Category: Finance, Personal Finance.

An increasing number of young Britons are looking for an" easy" way out of debt problems, figures released this week have indicated.



Overall, a total of three million young consumers are said to be prepared for such options to reduce their levels of debt and are more willing than their elders, as 11 per cent of those over the age of 55 are reported to be ready to take on insolvency. In research carried out by Mintel, about one in five( 22 per cent) of those aged between 18 and 34 claim that they would consider becoming bankrupt or filing for an individual voluntary arrangement( IVA) if they developed unmanageable difficulties in paying off loans and credit cards. Commenting on the figures, senior finance analyst, Todd Davis for Mintel, said: "Student loans and the endless stream of credit card offers, overdraft extensions and hire purchase means that there is no longer the stigma of going into debt that there once was. But they have not necessarily ever been through the rough part of an economic cycle and have not been required to learn that a little bit of financial prudence can pay dividends. But the fact that it is now more accepted has done little to alleviate the stress of accumulating high amounts of debt. " "Bankruptcy is now widely accepted amongst young adults mainly because it is the natural follow- on from rising debt but also because the government has made the conditions of bankruptcy less painful. " Consequently, he purported that the restrictions put in place on people's lives when they file for insolvency are seen as" the lesser of two evils" , in comparison to making repayments on high levels of debt. "Many young adults have clearly adopted an easy- debt lifestyle, fuelled by cheap borrowing costs and willing lenders. If the economy does start to turn any time soon, they really will feel the sharp end of being in debt, " Mr Todd added. With worries about paying off student loans and trying to buy their first home, some 23 per cent of respondents aged 18 to 34 are anxious about debt.


Despite the increased willingness among the young to plump for an IVA or bankruptcy, the market research company still showed these consumers to be concerned about their financial situation. However, in a survey of the public as a whole only 17 per cent of Britons are said to have let such difficulties weigh on their mind. Findings from the firm also revealed that 18 to 34- year- olds are the most likely to have unsecured debt. Meanwhile, 11 per cent of young adults were revealed to be ignoring how much money they owe, which could see them actually exacerbate their problems with credit. With 60 per cent of people in this age group having taken out such borrowing, the typical young person is said to have more than 3, 200 pounds via this type of credit- a figure which is quadruple that for the over- 55s and 40 per cent above the average for adults. Meanwhile, younger borrowers were also shown to have higher levels of secured loan debt.

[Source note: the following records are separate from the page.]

(* ===== verification/Inode.v ===== *)
(** * fs/inode.c, fs/util.c and the directory walks of fs/path.c

    A [struct inode STAR] is the index of its slot in [inode_table]; NULL is [None].
    A directory block is 1024 words of 33 word entries.  The last entry of the
    loops of the source starts at word 1023: what follows the block in its
    [struct block_buffer] are the two list pointers, as the list left them; any
    other access outside of the block is [None]. *)
From S2P Require Import Prelude Bitmap Linked CString Kernel Cache.

Definition NR_INODES : Z := 48.
Definition INODE_ARC_MAP_LEN : Z := 8.
Definition INODE_DISK_SIZE : Z := 16.
Definition BLOCK_SIZE_WORD : Z := 1024.
Definition ROOT_INODE_NUM : Z := 1.
Definition INODE_MOCK_UTC_TIME : Z := 1587268254.
Definition S_IFMT : Z := 0x170000.
Definition S_IFIFO : Z := 0x10000.
Definition S_IFCHR : Z := 0x20000.
Definition S_IFDIR : Z := 0x40000.
Definition S_IFBLK : Z := 0x60000.
Definition S_IFREG : Z := 0x100000.
Definition S_ISDIR (m : Z) : bool := Z.land m S_IFMT =? S_IFDIR.
Definition F_OK : Z := 0.
Definition W_OK : Z := 2.
Definition DT_CHR : Z := 2.
Definition DT_DIR : Z := 4.
Definition DT_BLK : Z := 6.
Definition DT_REG : Z := 8.
Definition DIRNAME_LEN : Z := 30.
Definition DIRENT_LEN : Z := 32.          (* sizeof(struct dirent) *)
Definition WINIX_DIRENT_LEN : Z := 33.    (* sizeof(struct winix_dirent) *)
Definition NAME_MAX : Z := 32.
Definition PATH_MAX : Z := 128.

Definition geti (i : Z) : F inode_t := fun f => liftO (aget (inode_table f) i) f.
Definition updi (i : Z) (g : inode_t -> inode_t) : F unit := fun f =>
  match aget (inode_table f) i with
  | Some x => match aset (inode_table f) i (g x) with
              | Some t => Some (tt, f <| inode_table := t |>)
              | None => None
              end
  | None => None
  end.

(** ** Slots and access *)
Fixpoint find_free_inode (l : list inode_t) (i : Z) : option Z :=
  match l with
  | [] => None
  | x :: l' => if s32 (i_num x) <=? 0 then Some i else find_free_inode l' (i + 1)
  end.

Definition get_free_inode_slot : F (option Z) :=
  f ← getS;
  match find_free_inode (inode_table f) 0 with
  | Some i => _ ← updi i (fun _ => inode_zero); mret (Some i)
  | None => mret None
  end.

Definition has_file_access (who_uid who_gid : Z) (ino : inode_t) (mode : Z) : bool :=
  if who_uid =? 0 then true
  else if (who_uid =? i_uid ino) && has (Z.shiftl mode 8) (i_mode ino) then true
  else if (who_gid =? i_gid ino) && has (Z.shiftl mode 4) (i_mode ino) then true
  else has mode (i_mode ino).

Definition is_valid_inode_num (num dev : Z) : F bool :=
  sb ← get_sb dev;
  if (num <=? 0) || (num >=? NR_INODES) then mret false
  else mret (num <=? s_inode_per_block sb * (s_inode_table_size sb / BLOCK_SIZE)).

(** A bitmap operation on the words of a buffer. *)
Definition on_bitmap (b : Z) (g : list Z -> option (Z * list Z)) : F Z :=
  x ← get_buf b;
  r ← liftO (g (block x));
  _ ← upd_buf b (fun y => y <| block := snd (r : Z * list Z) |>);
  mret (fst r).

Definition is_inode_in_use (num dev : Z) : F bool :=
  sb ← get_sb dev;
  v ← is_valid_inode_num num dev;
  if negb v then mret false
  else
    buf ← get_block (s_inodemapnr sb) dev;
    x ← get_buf buf;
    ret ← liftO (is_bit_on (block x) (s32 (s_inodemap_size sb)) num);
    _ ← put_block_buffer buf;
    mret ret.

(** ** Blocks *)
Fixpoint alloc_block_loop (fuel : nat) (ino dev bmap bmap_end bnr : Z) : F Z :=
  match fuel with
  | O => crash
  | S fu =>
      b ← get_buf bmap;
      if b_blocknr b <? bmap_end then
        free_bit ← liftO (bitmap_search_from (block b) BLOCK_SIZE_WORD 0 1);
        if free_bit >? 0 then
          _ ← on_bitmap bmap (fun m => bitmap_set_bit m BLOCK_SIZE_WORD free_bit);
          _ ← upd_sb (fun s => s <| s_block_inuse ::= (fun x => u32 (x + 1)) |>
                                 <| s_free_blocks ::= (fun x => u32 (x - 1)) |>);
          _ ← updi ino (fun i => i <| i_total_size ::= (fun x => u32 (x + BLOCK_SIZE)) |>);
          _ ← put_block_buffer_dirt bmap;
          mret free_bit
        else
          _ ← put_block_buffer bmap;
          bmap ← get_block (bnr + 1) dev;
          alloc_block_loop fu ino dev bmap bmap_end (bnr + 1)
      else
        _ ← put_block_buffer bmap;
        mret ENOSPC
  end.

Definition alloc_block (ino dev : Z) : F Z :=
  sb ← get_sb dev;
  bmap ← get_block (s_blockmapnr sb) dev;
  let bmap_end := u32 (s_blockmapnr sb + s_blockmap_size sb / BLOCK_SIZE) in
  b ← get_buf bmap;
  alloc_block_loop (S (S (Z.to_nat (s_blockmap_size sb / BLOCK_SIZE)))) ino dev bmap bmap_end (b_blocknr b).

Definition release_block (bnr dev : Z) : F Z :=
  sb ← get_sb dev;
  let bmap_nr := u32 (s_blockmapnr sb + bnr / BLOCK_SIZE) in
  if bnr >? s_blockmap_size sb then mret (-1)
  else
    blk ← get_block bnr dev;
    _ ← upd_buf blk (fun x => x <| block := replicate (Z.to_nat BLOCK_SIZE) 0 |>);
    _ ← put_block_buffer_dirt blk;
    bmap ← get_block bmap_nr dev;
    _ ← on_bitmap bmap (fun m => match bitmap_clear_bit m BLOCK_SIZE_WORD (s32 bnr) with
                                 | Some r => Some r
                                 | None => None
                                 end);
    _ ← upd_sb (fun s => s <| s_block_inuse ::= (fun x => u32 (x - 1)) |>
                           <| s_free_blocks ::= (fun x => u32 (x + 1)) |>);
    put_block_buffer bmap.

Definition get_inode_blocks (ino : inode_t) : Z :=
  alen (filter (fun z => 0 < z) (take (Z.to_nat NR_TZONES) (i_zone ino))).

Definition get_inode_total_size_word (ino : inode_t) : Z := u32 (BLOCK_SIZE * get_inode_blocks ino).

(** ** Inodes *)
Definition init_inode_non_disk (ino num dev : Z) (sb : option superblock) : F Z :=
  _ ← updi ino (fun i => i <| i_dev := dev |> <| i_num := num |>);
  _ ← updi ino (fun i => i <| i_total_size := get_inode_total_size_word i |>);
  match sb with
  | None => mret OK
  | Some sb =>
      let bnr := u32 (u32 (num * s_inode_size sb) / BLOCK_SIZE + s_inode_tablenr sb) in
      if u32 (bnr * BLOCK_SIZE) >=? u32 (s_inode_tablenr sb * BLOCK_SIZE + s_inode_table_size sb) then mret ERR
      else _ ← updi ino (fun i => i <| i_ndblock := bnr |>); mret OK
  end.

Definition on_arch_map (g : list Z -> option (Z * list Z)) : F Z := fun f =>
  match g (inode_arch_map f) with
  | Some (r, m) => Some (r, f <| inode_arch_map := m |>)
  | None => None
  end.

Definition arch_inode (ino : Z) : F unit :=
  i ← geti ino;
  f ← getS;
  result ← liftO (is_bit_on (inode_arch_map f) INODE_ARC_MAP_LEN (i_num i));
  if negb result then
    _ ← updi ino (fun i => i <| i_size ::= (fun x => x / 4) |>);
    _ ← on_arch_map (fun m => bitmap_set_bit m INODE_ARC_MAP_LEN (i_num i));
    mret tt
  else mret tt.

(** The 16 words of [struct inode_disk], from and to a block. *)
Definition inode_of_words (l : list Z) (i : inode_t) : inode_t :=
  let w n := default 0 (l !! n) in
  i <| i_mode := w 0%nat |> <| i_nlinks := w 1%nat |> <| i_uid := w 2%nat |> <| i_gid := w 3%nat |>
    <| i_size := w 4%nat |> <| i_atime := w 5%nat |> <| i_mtime := w 6%nat |> <| i_ctime := w 7%nat |>
    <| i_zone := map w (seq 8 8) |>.

Definition inode_words (i : inode_t) : list Z :=
  [i_mode i; i_nlinks i; i_uid i; i_gid i; i_size i; i_atime i; i_mtime i; i_ctime i] ++ take 8 (i_zone i).

(** [memcpy] out of and into a block; crossing its end is [None]. *)
Definition blk_read (l : list Z) (off n : Z) : option (list Z) :=
  if (0 <=? off) && (off + n <=? alen l) then Some (take (Z.to_nat n) (drop (Z.to_nat off) l)) else None.

Definition blk_write (l : list Z) (off : Z) (ws : list Z) : option (list Z) :=
  if (0 <=? off) && (off + alen ws <=? alen l)
  then Some (take (Z.to_nat off) l ++ ws ++ drop (Z.to_nat off + length ws) l) else None.

Definition read_inode (num dev : Z) : F (Z * option Z) :=
  sb ← get_sb dev;
  let inode_block_nr := u32 (num * s_inode_size sb) / BLOCK_SIZE in
  let offset := u32 (num * s_inode_size sb) mod BLOCK_SIZE in
  let blocknr := u32 (s_inode_tablenr sb + inode_block_nr) in
  slot ← get_free_inode_slot;
  match slot with
  | None => mret (ENOSPC, None)
  | Some inode =>
      used ← is_inode_in_use num dev;
      if negb used then mret (EINVAL, None)
      else if num =? 0 then mret (EINVAL, None)
      else
        buffer ← get_block blocknr dev;
        b ← get_buf buffer;
        ws ← liftO (blk_read (block b) offset INODE_DISK_SIZE);
        _ ← updi inode (fun i => inode_of_words ws i <| i_count ::= Z.succ |>);
        _ ← init_inode_non_disk inode num dev (Some sb);
        _ ← arch_inode inode;
        _ ← put_block_buffer buffer;
        mret (OK, Some inode)
  end.

Fixpoint find_inode (l : list inode_t) (i num : Z) : option Z :=
  match l with
  | [] => None
  | x :: l' => if i_num x =? num then Some i else find_inode l' (i + 1) num
  end.

(** When the inode cannot be read the result is the last slot of the table. *)
Definition get_inode (num dev : Z) : F Z :=
  f ← getS;
  match find_inode (inode_table f) 0 num with
  | Some i => _ ← updi i (fun x => x <| i_count ::= Z.succ |>); mret i
  | None =>
      r ← read_inode num dev;
      match snd (r : Z * option Z) with
      | Some i => mret i
      | None => mret (NR_INODES - 1)
      end
  end.

Definition put_inode (inode : option Z) (is_dirty : bool) : F Z :=
  match inode with
  | None => mret EINVAL
  | Some ino =>
      _ ← updi ino (fun i => i <| i_count ::= Z.pred |>);
      if negb is_dirty then mret OK
      else
        i ← geti ino;
        sb ← get_sb (i_dev i);
        let inode_block_offset := u32 (i_num i * s_inode_size sb) mod BLOCK_SIZE in
        buffer ← get_block (i_ndblock i) (i_dev i);
        b ← get_buf buffer;
        blk ← liftO (blk_write (block b) inode_block_offset (inode_words i));
        _ ← upd_buf buffer (fun x => x <| block := blk |>);
        _ ← put_block_buffer_dirt buffer;
        mret OK
  end.

(** The search of [alloc_inode]: after the first map block it goes on at block 1. *)
Fixpoint alloc_inode_loop (fuel : nat) (dev imap imap_end bnr : Z) : F (Z * option Z) :=
  match fuel with
  | O => crash
  | S fu =>
      b ← get_buf imap;
      if b_blocknr b <? imap_end then
        inum ← liftO (bitmap_search_from (block b) BLOCK_SIZE_WORD 0 1);
        if inum >? 0 then mret (imap, Some inum)
        else
          _ ← put_block_buffer imap;
          imap ← get_block (bnr + 1) dev;
          alloc_inode_loop fu dev imap imap_end (bnr + 1)
      else mret (imap, None)
  end.

Definition alloc_inode (who_uid who_gid parentdev inodev : Z) : F (option Z) :=
  sb ← get_sb parentdev;
  im ← get_imap parentdev;
  imap ← liftO im;
  b ← get_buf imap;
  let imap_end := u32 (b_blocknr b + s_blockmap_size sb / BLOCK_SIZE) in
  r ← alloc_inode_loop (S (S (Z.to_nat imap_end))) parentdev imap imap_end 0;
  let '(imap, found) := (r : Z * option Z) in
  match found with
  | None => _ ← put_block_buffer imap; mret None
  | Some inum =>
      _ ← on_bitmap imap (fun m => bitmap_set_bit m BLOCK_SIZE_WORD inum);
      _ ← put_block_buffer_dirt imap;
      slot ← get_free_inode_slot;
      inode ← liftO slot;
      _ ← init_inode_non_disk inode inum inodev (Some sb);
      _ ← updi inode (fun i => i <| i_gid := who_gid |> <| i_uid := who_uid |> <| i_count ::= Z.succ |>
                                 <| i_ctime := INODE_MOCK_UTC_TIME |>);
      _ ← on_arch_map (fun m => bitmap_set_bit m INODE_ARC_MAP_LEN inum);
      _ ← upd_sb (fun s => s <| s_free_inodes ::= (fun x => u32 (x - 1)) |>
                             <| s_inode_inuse ::= (fun x => u32 (x + 1)) |>);
      mret (Some inode)
  end.

Fixpoint release_zones (zs : list Z) (ino dev : Z) : F unit :=
  match zs with
  | [] => mret tt
  | i :: zs' =>
      x ← geti ino;
      zone_id ← liftO (aget (i_zone x) i);
      _ ← (if zone_id >? 0 then
             _ ← release_block zone_id dev;
             updi ino (fun x => x <| i_zone ::= <[Z.to_nat i := 0]> |>)
           else mret tt);
      release_zones zs' ino dev
  end.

A quarter of those aged 24 and under claimed that they were borrowing money to pay for things which they didn' t really need, with borrowers between 25 and 34 choosing to get money to help purchase a house. Due to rising property prices, such consumers were revealed to have a mortgage some 20, 000 pounds above the national average, as they face costs of 111, in comparison to, 500 pounds the typical figure of about 92, 000 pounds. He claimed that a rising number of young people are happy to file for bankruptcy should they begin to struggle uncontrollably with their finances, with some viewing doing so as" a badge on their collar" . Last month, a senior consultant, Duncan Philp for Macbeth Currie, reported that Britons are becoming less concerned about insolvency.